1. The article states in its second sentence that Senate Republicans are “pitching a shutout with Mr. Obama’s nominees” to the D.C. Circuit. A bit later, it refers to the recent withdrawal of Caitlin Halligan’s nomination as “Mr. Obama’s latest setback at filling this court.”
An intelligent reader might infer from these passages that Senate Republicans have been defeating nominee after nominee. But in fact Halligan is the first D.C. Circuit nominee that Republicans have defeated. In other words, Obama is only 0 for 1 so far. (Paragraphs later, the attentive reader would learn that Obama has nominated only two candidates to the court.)
Obama went nearly two years without nominating anyone to the D.C. Circuit, and Halligan is the only nominee to have gone through the Democrat-controlled hearing process. Obama did nominate Sri Srinivasan last June—without going through the usual procedure of first receiving the ABA judicial-evaluation committee’s rating of Srinivasan—but everyone understood that that mid-election year nomination wouldn’t be acted on, and Senate Judiciary Committee chairman Patrick Leahy never even scheduled a hearing on it.
2. The article states:
The Senate has confirmed nine judges this year, and a White House official said these nine judges waited 144 days on average for a floor vote. President George W. Bush’s nominees, by contrast, waited an average of 34 days for a floor vote at the same point in his presidency.

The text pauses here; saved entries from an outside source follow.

(** The scan of [remap_user] on a tracker whose issues behind the offset all
    belong to the source but the ones already remapped, which come last:
    every page the scan handles moves to the end, so that the page after it
    takes its place and is never asked for. *)
Lemma remap_alternate source target query m fuel :
  String.prefix "watcher = " query = false ->
  rejected m = [] ->
  source ≠ target ->
  ∀ S T P n,
    NoDup (keys_of (S ++ T ++ P)) ->
    Forall (fun mi => owned source mi = true) T ->
    Forall (fun mi => owned source mi = false) P ->
    length (T ++ P) < fuel * limit ->
    let r := iterate_from fuel query (length S)
               (fun issue _ => process_issue true source target issue) tt
               {| backend := with_issues (S ++ T ++ P) m; issues_updated := n |} in
    outcome r = Done tt
    ∧ final r
      = {| backend := with_issues (S ++ skipped_pages fuel T ++ P
                                   ++ (remapped source target <$> scanned_pages fuel T)) m;
           issues_updated := n + length (scanned_pages fuel T) |}
    ∧ mutated_keys (output r) = keys_of (scanned_pages fuel T).
Proof.
  intros Hq Hrej Hne.
  induction fuel as [|fuel IH]; intros S T P n Hdup HT HP Hfuel; [simpl in Hfuel; lia|].
  set (todo := take limit (T ++ P)).
  set (X := take limit T). set (Y := drop limit T).
  assert (api_jql query (length S) limit (with_issues (S ++ T ++ P) m)
          = (inr (mock_issue <$> todo), with_issues (S ++ T ++ P) m)) as Hpage.
  { simpl. rewrite (mock_search_all _ _ Hq). simpl. subst todo.
    rewrite fmap_app, drop_app_length' by (by rewrite length_fmap). by rewrite fmap_take. }
  assert (NoDup (keys_of todo)) as Htodo.
  { subst todo. rewrite fmap_take. rewrite fmap_app in Hdup.
    apply NoDup_app in Hdup as (_ & _ & Hdup).
    apply (sublist_NoDup _ _ Hdup), sublist_take. }
  assert (∀ mi, mi ∈ todo -> mi ∈ S ++ T ++ P) as Hsub.
  { intros mi Hmi. apply elem_of_app. right. subst todo. by apply subseteq_take in Hmi. }
  pose proof (remap_page source target query fuel (length S) todo (S ++ T ++ P) m n
                Hrej Hdup Htodo Hsub Hpage) as Hscan.
  cbv zeta in Hscan. subst todo.
  rewrite (filter_owned_take source limit T P HT HP) in Hscan.
  rewrite (without_taken limit S T P Hdup), <- !app_assoc in Hscan. fold X Y in Hscan.
  cbv zeta.
  assert (length (T ++ P) = length T + length P) as Hlen by apply length_app.
  assert (length (take limit (T ++ P)) = limit `min` (length T + length P)) as Hlen'
    by (by rewrite length_take, Hlen).
  assert (length Y = length T - limit) as HlenY by (subst Y; apply length_drop).
  assert (length X = limit `min` length T) as HlenX by (subst X; apply length_take).
  assert (Forall (fun mi => owned source mi = false) (P ++ (remapped source target <$> X)))
    as HP'.
  { apply Forall_app. split; [done|]. apply Forall_fmap, Forall_forall.
    intros mi _. by apply remapped_leaves_no_hit. }
  destruct (decide (length Y < limit)) as [HY|HY].
  - destruct (pages_short fuel T HY) as [-> ->]. fold X Y.
    destruct (Nat.ltb_spec (length (take limit (T ++ P))) limit) as [Hshort|Hfull];
      [done|].
    destruct Hscan as (Hout & Hfinal & Hkeys).
    destruct (remap_idle source target query
                (S ++ Y ++ P ++ (remapped source target <$> X)) m fuel
                (length S + length (take limit (T ++ P))) (n + length X) Hq)
      as (Hout' & Hfinal' & Hkeys').
    + rewrite drop_app_add, drop_app_ge by lia. by apply Forall_drop.
    + rewrite !length_app, length_fmap. rewrite Nat.mul_succ_l in Hfuel. lia.
    + rewrite Hout, Hfinal, Hkeys, Hout', Hfinal', Hkeys'. by rewrite app_nil_r.
  - assert (limit ≤ length T - limit) as HT2 by lia.
    destruct (Nat.ltb_spec (length (take limit (T ++ P))) limit) as [Hshort|Hfull]; [lia|].
    destruct Hscan as (Hout & Hfinal & Hkeys).
    assert (length (take limit (T ++ P)) = limit) as Hfull' by lia.
    rewrite Hfull' in Hout, Hfinal, Hkeys.
    assert (length S + limit = length (S ++ take limit Y)) as Hstart.
    { rewrite length_app, length_take. lia. }
    assert (S ++ Y ++ P ++ (remapped source target <$> X)
            = (S ++ take limit Y) ++ drop limit Y ++ P ++ (remapped source target <$> X))
      as Hlist.
    { rewrite <- (take_drop limit Y) at 1. by rewrite <- !app_assoc. }
    rewrite Hstart, Hlist in Hout, Hfinal, Hkeys.
    destruct (IH (S ++ take limit Y) (drop limit Y)
                (P ++ (remapped source target <$> X)) (n + length X))
      as (Hout' & Hfinal' & Hkeys').
    + rewrite <- Hlist.
      rewrite !fmap_app, remapped_keys. rewrite !fmap_app in Hdup.
      rewrite <- (take_drop limit T), fmap_app in Hdup. fold X Y in Hdup.
      assert (keys_of S ++ keys_of Y ++ keys_of P ++ keys_of X
              ≡ₚ keys_of S ++ (keys_of X ++ keys_of Y) ++ keys_of P) as Hperm.
      { apply Permutation_app_head. rewrite <- app_assoc.
        rewrite (Permutation_app_comm (keys_of X)). by rewrite <- app_assoc. }
      by rewrite Hperm.
    + subst Y. by do 2 apply Forall_drop.
    + done.
    + rewrite !length_app, length_drop, length_fmap. rewrite Nat.mul_succ_l in Hfuel. lia.
    + rewrite Hout, Hfinal, Hkeys, Hout', Hfinal', Hkeys'.
      cbn [scanned_pages skipped_pages]. fold X Y.
      assert (drop (limit + limit) T = drop limit Y) as -> by (subst Y; by rewrite drop_drop).
      split_and!; [done | | by rewrite fmap_app].
      rewrite length_app, !fmap_app, <- !app_assoc. f_equal. lia.
Qed.

End Remap_pages.

Lemma scanned_skipped_all {A} n : ∀ l : list A,
  length l < n * limit -> scanned_pages n l ++ skipped_pages n l ≡ₚ l.
Proof.
  induction n as [|n IH]; intros l Hlen; [simpl in Hlen; lia|].
  cbn [scanned_pages skipped_pages].
  transitivity (take limit l ++ take limit (drop limit l)
                ++ scanned_pages n (drop (limit + limit) l)
                ++ skipped_pages n (drop (limit + limit) l)).
  - rewrite <- !app_assoc. apply Permutation_app_head.
    rewrite !app_assoc. apply Permutation_app_tail, Permutation_app_comm.
  - rewrite Nat.mul_succ_l in Hlen.
    destruct (decide (length l ≤ limit + limit)) as [Hshort|Hlong].
    + rewrite (drop_ge l (limit + limit)) by done.
      rewrite scanned_pages_nil, skipped_pages_nil, !app_nil_r.
      rewrite (take_ge (drop limit l)) by (rewrite length_drop; lia).
      by rewrite take_drop.
    + rewrite IH by (rewrite length_drop; lia).
      by rewrite <- drop_drop, !take_drop.
Qed.

Lemma skipped_pages_none {A} n (l : list A) :
  skipped_pages (S n) l = [] ↔ length l ≤ limit.
Proof.
  cbn [skipped_pages]. split.
  - intros [Htake _]%app_eq_nil. apply (f_equal length) in Htake.
    rewrite length_take, length_drop in Htake. change (length (@nil A)) with 0 in Htake.
    assert (0 < limit) by (unfold limit; lia). lia.
  - intros Hlen. rewrite (drop_ge l limit) by done.
    rewrite (drop_ge l (limit + limit)) by lia. by rewrite take_nil, skipped_pages_nil.
Qed.

(** X16.  On a mock tracker with unique issue keys that rejects nothing and
    whose issues all have the source as creator, assignee or reporter, with
    the target user known and different from the source, fuel for all pages
    and a query the tracker answers with all its issues: [remap_user] in
    apply mode completes, but it remaps only every other page of 100 issues.
    Each page it has updated moves to the end of the ascending order of last
    update, the issues after it move up by 100, and the next search, at an
    offset 100 further, passes over them.  The first, third, fifth page and
    so on are updated, once each, and counted; the second, fourth, sixth page
    and so on keep the source as owner, and they are the first issues of the
    tracker afterwards.  Every issue is remapped only when there are at most
    100 of them. *)
Theorem remap_user_skips_every_other_page (m : Mock) (source target : string)
    (seed : option string) (fuel : nat) (target_user : UserInfo) :
  length (mock_issues m) < fuel * limit ->
  mock_find_user target m = inr target_user ->
  rejected m = [] ->
  NoDup (mock_keys m) ->
  String.prefix "watcher = " (get_query seed None) = false ->
  source ≠ target ->
  Forall (fun mi => owned source mi = true) (mock_issues m) ->
  let r := remap_user fuel source target seed true (enter m) in
  let scanned := scanned_pages fuel (mock_issues m) in
  let skipped := skipped_pages fuel (mock_issues m) in
  outcome r = Done PyNone
  ∧ mock_issues (backend (final r)) = skipped ++ (remapped source target <$> scanned)
  ∧ mutated_keys (output r) = (fun mi => key (mock_issue mi)) <$> scanned
  ∧ issues_updated (final r) = length scanned
  ∧ scanned ++ skipped ≡ₚ mock_issues m
  ∧ Forall (fun mi => owned source mi = true) skipped
  ∧ Forall (fun mi => owned source mi = false) (remapped source target <$> scanned)
  ∧ (skipped = [] ↔ length (mock_issues m) ≤ limit).
Proof.
  intros Hfuel Ht Hrej Hdup Hq Hne Hall r scanned skipped.
  pose proof (scanned_skipped_all fuel (mock_issues m) Hfuel) as Hperm.
  fold scanned skipped in Hperm.
  destruct (remap_alternate source target (get_query seed None) m fuel Hq Hrej Hne
              [] (mock_issues m) [] 0) as (Hout & Hfinal & Hkeys).
  { by rewrite app_nil_r. }
  { done. }
  { done. }
  { by rewrite app_nil_r. }
  cbn [app length] in Hout, Hfinal, Hkeys.
  rewrite app_nil_r, with_issues_same in Hout, Hfinal, Hkeys.
  fold (enter m) in Hout, Hfinal, Hkeys. fold scanned skipped in Hfinal, Hkeys.
  assert (outcome r = Done PyNone
          ∧ final r = {| backend := with_issues (skipped ++ (remapped source target <$> scanned)) m;
                         issues_updated := length scanned |}
          ∧ mutated_keys (output r) = (fun mi => key (mock_issue mi)) <$> scanned)
    as (Hdone & Hend & Hmut).
  { subst r. rewrite remap_user_run.
    change (api_myself m) with (@inr Exn _ (mock_myself m), m). cbv iota.
    change (api_user target m) with (mock_find_user target m, m). rewrite Ht.
    cbn [prepend outcome final output]. unfold remap_scan, iterate_jql_results.
    rewrite (bind_Done _ _ _ tt Hout). cbn [prepend outcome final output].
    rewrite Hfinal. split_and!; [done..|].
    rewrite !mutated_keys_app, Hkeys. unfold remap_head. simpl.
    destruct (bool_decide _); simpl; by rewrite app_nil_r. }
  rewrite Hend. cbn [backend issues_updated with_issues mock_issues].
  split_and!; [done | done | done | done | done | | |].
  - apply Forall_forall. intros mi Hmi.
    apply (proj1 (Forall_forall _ _) Hall). rewrite <- Hperm. apply elem_of_app. by right.
  - apply Forall_fmap, Forall_forall. intros mi _. by apply remapped_leaves_no_hit.
  - destruct fuel as [|fuel]; [simpl in Hfuel; lia|]. apply skipped_pages_none.
Qed.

a. A reader might imagine that the reporter is making an intelligent apples-to-apples comparison. But in 2005—the first year of President Bush’s second term—the Senate hadn’t confirmed any of Bush’s nominees by this date. (It of course had confirmed nominees in previous years.)
b. I don’t know where the “average of 34 days” comes from. This Congressional Research Service report states (in Table 1 on pages 26-27) that the average (mean) number of days from nomination to confirmation was 171 days for Bush’s district-court nominees from 2001 through 2006 and 366 days for Bush’s circuit-court nominees during that period.
Perhaps the reporter is unwittingly using the time from committee approval of a nominee to the time of a Senate floor vote (and perhaps he’s also using that for the Obama nominees—I don’t have the time to look into it). In any event, the far more meaningful measure is the overall time to confirmation.
c. Let’s take a look at the first nine Bush nominees that the Senate confirmed in 2005 (again, none by the beginning of April):
Janice Rogers Brown’s path to confirmation (from initial nomination) took nearly 23 months.
Robert Conrad’s took a full two years.
Paul Crotty’s took seven months.
For James Dever and Richard Griffin, nearly three years each.
For David McKeague, some 3-1/2 years.
Priscilla Owen’s confirmation took four years.
William Pryor’s took more than two years.
And Michael Seabright’s took more than seven months.
Would the Obama White House really like to compare the treatment of its nominees to the treatment of Bush 43’s?
3. The article quotes White House press secretary Jay Carney as asserting that the workload of the D.C. Circuit “has increased by over 20 percent since 2005.” I don’t know what statistics Carney is molesting. As I’ve pointed out before, according to the official United States Courts statistics, the total number of pending appeals in the D.C. Circuit as of September 2005 was 1,463, and the total number as of September 2012 was 1,315. That would be a decrease of just over 10%. (As the linked pages show, the number of cases filed also decreased substantially—more than 14%—from the 12-month period ending Sept. 30, 2005 to the 12-month period ending Sept. 30, 2012.)
(As always, if I have made any mistakes in quickly compiling this data, please call them to my attention so that I can correct them.)